(** What leaving its node makes of the account *)
Lemma account_leave w A P D v s :
  account w A P D [v] → w_all w !! v = Some s →
  let w' := leave_node v (str_node_id s) w in
  core w' (A ∖ {[v]}) P D [] ∧ same_rest w w' ∧ fifo w' D ∧ node_of v = Some (str_node_id s) ∧ Z.of_nat (size (A ∖ {[v]})) < (sc_concurrency c).
Proof.
  intros (Hcore & Hcover & HD & Hf) Hs w'. assert (Hid : node_of v = Some (str_node_id s)).
  { destruct Hcore as ([Hfit _ _ _ _] & _). specialize (Hfit v). rewrite Hs in Hfit. apply Hfit. }
  pose proof (core_leave w A P D v _ Hid Hcore) as Hc'. pose proof (leave_rest v _ w _ _ _ _ Hcore Hid) as Hr.
  split_and!; [done..|by eapply fifo_same|done|]. destruct Hcore as (_ & _ & Ht & _ & Hle & _).
  rewrite (size_remove v A) in Hle by (apply (ta_active _ _ _ _ _ Ht); by left). lia.
Qed.

Lemma inv_of w A P D : account w A P D [] → (w_cancelled w = false → A = ∅ → P = ∅) → inv w.
Proof. intros Ha Hp. by exists A, P, D. Qed.

Lemma held_end v s ec fatal w : held v s w → inv (end_stream v s ec fatal w).
Proof.
  intros (A & P & D & Ha & Hs). pose proof (account_hand _ _ _ _ _ Ha) as (HvA & HvP & HvD).
  destruct (account_leave _ _ _ _ _ _ Ha Hs) as (Hc & Hr & Hf & Hid & Hlt). destruct Ha as (_ & Hcover & Hdis & _).
  unfold end_stream, stream_failed, stream_completed. rewrite leave_upd. set (w1 := leave_node v (str_node_id s) w) in *. clearbody w1.
  set (w2 := upd_stream v (set_stream_state (failed ec fatal)) w1).
  assert (Hc2 : core w2 (A ∖ {[v]}) P ({[v]} ∪ D) []).
  { eapply (core_join _ _ _ _ _ v (set_stream_state (failed ec fatal) s)); [apply core_upd_out; [done|set_solver|by intros []]| |set_solver|by left].
    cbn. by rewrite lookup_alter_eq, (proj1 Hr), Hs. }
  assert (Hf2 : fifo w2 D) by exact Hf.
  assert (Hcover' : ∀ A' P' : gset Z, (A ∖ {[v]}) ∪ P = A' ∪ P' → ∀ x, is_Some (node_of x) ↔ x ∈ A' ∪ P' ∪ ({[v]} ∪ D)).
  { intros A' P' Hu x. rewrite <-Hu, Hcover. destruct (decide (x = v)); set_solver. }
  assert (Hdis' : ∀ A' P' : gset Z, (A ∖ {[v]}) ∪ P = A' ∪ P' → {[v]} ∪ D ## A' ∪ P') by (intros A' P' <-; set_solver).
  destruct fatal.
  - apply (inv_of _ (A ∖ {[v]}) P ({[v]} ∪ D)); [|done]. split_and!; [apply core_cancel; exact Hc2|exact (Hcover' _ _ eq_refl)|exact (Hdis' _ _ eq_refl)|by apply fifo_send_error].
  - destruct (core_start_one (send (end_signal v None) w2) _ _ _ _ Hc2 Hlt) as (A' & P' & Hc3 & Hu & Hr3 & Hp3).
    apply (inv_of _ A' P' ({[v]} ∪ D)); [|by intros Hca; apply Hp3; rewrite <-Hca; symmetry; apply Hr3]. split_and!; [done|exact (Hcover' _ _ Hu)|exact (Hdis' _ _ Hu)|].
    eapply fifo_same; [done|]. eapply fifo_send; [done..|by rewrite Hid|by left].
Qed.

Lemma held_complete v s w : held v s w → inv (upd_stream v (set_stream_state completed) (stream_completed v (str_node_id s) w)).
Proof.
  intros (A & P & D & Ha & Hs). pose proof (account_hand _ _ _ _ _ Ha) as (HvA & HvP & HvD).
  destruct (account_leave _ _ _ _ _ _ Ha Hs) as (Hc & Hr & Hf & Hid & Hlt). destruct Ha as (_ & Hcover & Hdis & _).
  unfold stream_completed. set (w1 := leave_node v (str_node_id s) w) in *. clearbody w1.
  destruct (core_start_one (send (end_signal v None) w1) _ _ _ _ Hc Hlt) as (A' & P' & Hc3 & Hu & Hr3 & Hp3).
  set (w3 := start_streams 1 (send (end_signal v None) w1)) in *.
  apply (inv_of _ A' P' ({[v]} ∪ D)); [split_and!|].
  - eapply (core_join _ _ _ _ _ v (set_stream_state completed s)); [apply core_upd_out; [done|set_solver|by intros []]| |set_solver|by right].
    cbn. rewrite lookup_alter_eq, (proj1 Hr3). cbn. by rewrite (proj1 Hr), Hs.
  - intros x. rewrite Hcover, <-Hu. destruct (decide (x = v)); set_solver.
  - rewrite <-Hu. set_solver.
  - enough (fifo w3 ({[v]} ∪ D)) by done. eapply fifo_same; [exact Hr3|]. eapply fifo_send; [done..|by rewrite Hid|by left].
  - intros Hca. apply Hp3. rewrite <-Hca. symmetry. apply Hr3.
Qed.

Lemma held_retry v s w :
  held v s w → fresh s → inv (stream_start_failed_awaiting_retry v (str_node_id s) (upd_stream v (set_stream_state created) w)).
Proof.
  intros (A & P & D & Ha & Hs) Hfresh. pose proof (account_hand _ _ _ _ _ Ha) as (HvA & HvP & HvD).
  destruct (account_leave _ _ _ _ _ _ Ha Hs) as (Hc & Hr & Hf & Hid & Hlt). destruct Ha as ((_ & _ & _ & _ & _ & _ & Hst & _) & Hcover & Hdis & _).
  unfold stream_start_failed_awaiting_retry. rewrite leave_upd. set (w1 := leave_node v (str_node_id s) w) in *. clearbody w1.
  set (w2 := upd_stream v (set_stream_state created) w1).
  assert (Hc2 : core (upd_node (str_node_id s) (node_enqueue v) w2) (A ∖ {[v]}) ({[v]} ∪ P) D []).
  { eapply (core_enqueue _ _ _ _ _ _ _ (set_stream_state created s)); [apply core_upd_out; [done|set_solver|by intros []]|done|set_solver| | |].
    - cbn. by rewrite lookup_alter_eq, (proj1 Hr), Hs.
    - split; [done|apply Hfresh].
    - cbn. destruct Hr as (_ & -> & _). set_solver. }
  assert (Hr2 : same_rest w2 (upd_node (str_node_id s) (node_enqueue v) w2)).
  { destruct Hc as (_ & Hb & _). destruct (ba_dom _ _ _ Hb v _ Hid) as [n Hn]. unfold upd_node. change (w_balancer w2) with (w_balancer w1). rewrite Hn. repeat split. }
  set (w3 := upd_node _ _ w2) in *. assert (Hf3 : fifo w3 D) by (eapply fifo_same; [exact Hr2|exact Hf]).
  assert (Hcover' : ∀ A' P' : gset Z, (A ∖ {[v]}) ∪ ({[v]} ∪ P) = A' ∪ P' → ∀ x, is_Some (node_of x) ↔ x ∈ A' ∪ P' ∪ D).
  { intros A' P' Hu x. rewrite <-Hu, Hcover. destruct (decide (x = v)); set_solver. }
  assert (Hdis' : ∀ A' P' : gset Z, (A ∖ {[v]}) ∪ ({[v]} ∪ P) = A' ∪ P' → D ## A' ∪ P') by (intros A' P' <-; set_solver).
  case_decide as Hzero.
  - destruct (core_start_one w3 _ _ _ _ Hc2 Hlt) as (A' & P' & Hc4 & Hu & Hr4 & Hp4).
    apply (inv_of _ A' P' D); [|by intros Hca; apply Hp4; rewrite <-Hca; symmetry; apply Hr4]. split_and!; [done|exact (Hcover' _ _ Hu)|exact (Hdis' _ _ Hu)|by eapply fifo_same].
  - eapply inv_of; [split_and!; [exact Hc2|exact (Hcover' _ _ eq_refl)|exact (Hdis' _ _ eq_refl)|done]|]. intros _ HA. destruct Hc2 as (_ & _ & _ & Hcount & _). by rewrite HA, size_empty in Hcount.
Qed.

Lemma held_post v s w t :
  held v s w → live_of t = Some v → (if decide (t = run_start v ∨ t = creating v) then fresh s else is_running s = true) → inv (post t w).
Proof.
  intros (A & P & D & Ha & Hs) Ht Hok. pose proof (account_hand _ _ _ _ _ Ha) as (HvA & _). destruct Ha as (Hc & Hcover & Hdis & Hf).
  eapply (inv_of _ A P D); [|set_solver]. split_and!; [by eapply core_post|done..].
Qed.

Lemma held_stick v s w : held v s w → inv (stick v w).
Proof.
  intros (A & P & D & Ha & Hs). pose proof (account_hand _ _ _ _ _ Ha) as (HvA & _). destruct Ha as (Hc & Hcover & Hdis & Hf).
  eapply (inv_of _ A P D); [|set_solver]. split_and!; [by apply core_stick|done..].
Qed.

Lemma held_upd v s f w :
  held v s w → str_node_id (f s) = str_node_id s → str_create_options (f s) = str_create_options s → fresh (f s) ∨ is_running (f s) = true →
  held v (f s) (upd_stream v f w).
Proof.
  intros (A & P & D & Ha & Hs) H1' H2' Hok. pose proof (account_hand _ _ _ _ _ Ha) as (HvA & HvP & HvD). destruct Ha as (Hc & Hcover & Hdis & Hf).
  exists A, P, D. split; [|cbn; by rewrite lookup_alter_eq, Hs]. split_and!; [by eapply core_upd_hand|done..].
Qed.

(** ** Events *)

Lemma inv_stream w A P D v : account w A P D [] → v ∈ A ∪ P ∪ D → ∃ s, w_all w !! v = Some s.
Proof. intros (Hc & _) Hv. destruct (core_known _ _ _ _ _ _ Hc Hv) as (s & Hs & _). by exists s. Qed.

(** A task of a stream is taken. *)
Lemma inv_take w t v f w' :
  inv w → live_of t = Some v → take_task t f w = Some w' →
  ∃ s w0, w' = f w0 ∧ held v s w0 ∧ if decide (t = run_start v ∨ t = creating v) then fresh s else is_running s = true.
Proof.
  intros (A & P & D & (Hc & Hcover & Hdis & Hf) & _) Hv Ht. destruct (core_take _ _ _ _ _ _ _ Hc Ht) as (w0 & -> & Hc0 & Hr & Hs).
  rewrite Hv in Hc0. assert (Ha : account w0 A P D [v]) by (split_and!; [done..|by eapply fifo_same]).
  destruct (core_known w0 A P D [v] v Hc0) as (s & Hs0 & _); [apply account_hand in Ha; set_solver|].
  exists s, w0. split_and!; [done|by exists A, P, D|by apply Hs].
Qed.

Lemma held_with v s w f : held v s w → with_stream v f w = f s w.
Proof. intros (A & P & D & _ & Hs). unfold with_stream. by rewrite Hs. Qed.

Lemma inv_start w v t accepted w' : inv w → step (ev_start v t accepted) w = Some w' → inv w'.
Proof.
  intros Hi Ht. destruct (inv_take w (run_start v) v _ w' Hi eq_refl Ht) as (s & w0 & -> & Hh & Hs). rewrite decide_True in Hs by auto.
  unfold stream_start. rewrite (held_with v s w0) by done.
  assert (Ho : resume_from s = str_create_options s).
  { unfold resume_from. destruct Hs as [_ ->]. destruct (co_scan_type (str_create_options s)); done. }
  assert (Hcreate : ∀ f : range_scan_stream → range_scan_stream, (∀ s, str_node_id (f s) = str_node_id s ∧ str_create_options (f s) = str_create_options s ∧
      str_state (f s) = str_state s ∧ str_last_seen_key (f s) = str_last_seen_key s) →
    inv (let w := request (range_scan_create v (resume_from s)) (upd_stream v (set_options (resume_from s)) (upd_stream v f w0)) in
         if accepted then post (creating v) w else stick v w)).
  { intros f Hf. destruct (Hf s) as (Hf1 & Hf2 & Hf3 & Hf4). rewrite Ho.
    pose proof (held_upd v s f w0 Hh Hf1 Hf2 ltac:(left; unfold fresh; rewrite Hf3, Hf4; exact Hs)) as Hh1.
    pose proof (held_upd v (f s) (set_options (str_create_options s)) _ Hh1 eq_refl (eq_sym Hf2) ltac:(left; unfold fresh; cbn; rewrite Hf3, Hf4; exact Hs)) as Hh2.
    destruct accepted; [|by eapply held_stick]. eapply held_post; [exact Hh2|done|]. rewrite decide_True by auto. unfold fresh. cbn. rewrite Hf3, Hf4. exact Hs. }
  destruct (str_first_attempt_timestamp s) as [first|].
  - destruct (_ <? _); [by apply held_end|]. assert (Hid : upd_stream v id w0 = w0) by (unfold upd_stream; rewrite alter_id by done; by destruct w0).
    pose proof (Hcreate id ltac:(done)) as Hc. by rewrite Hid in Hc.
  - by apply (Hcreate (set_first_attempt t)).
Qed.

Goal of the exercise:
Go through the data and copy every line that includes "exists".

Your solution:
Proof. intros Ha Hp. by exists A, P, D. Qed.
  exists A, P, D. split; [|cbn; by rewrite lookup_alter_eq, Hs]. split_and!; [by eapply core_upd_hand|done..].
Proof. intros (Hc & _) Hv. destruct (core_known _ _ _ _ _ _ Hc Hv) as (s & Hs & _). by exists s. Qed.
  exists s, w0. split_and!; [done|by exists A, P, D|by apply Hs].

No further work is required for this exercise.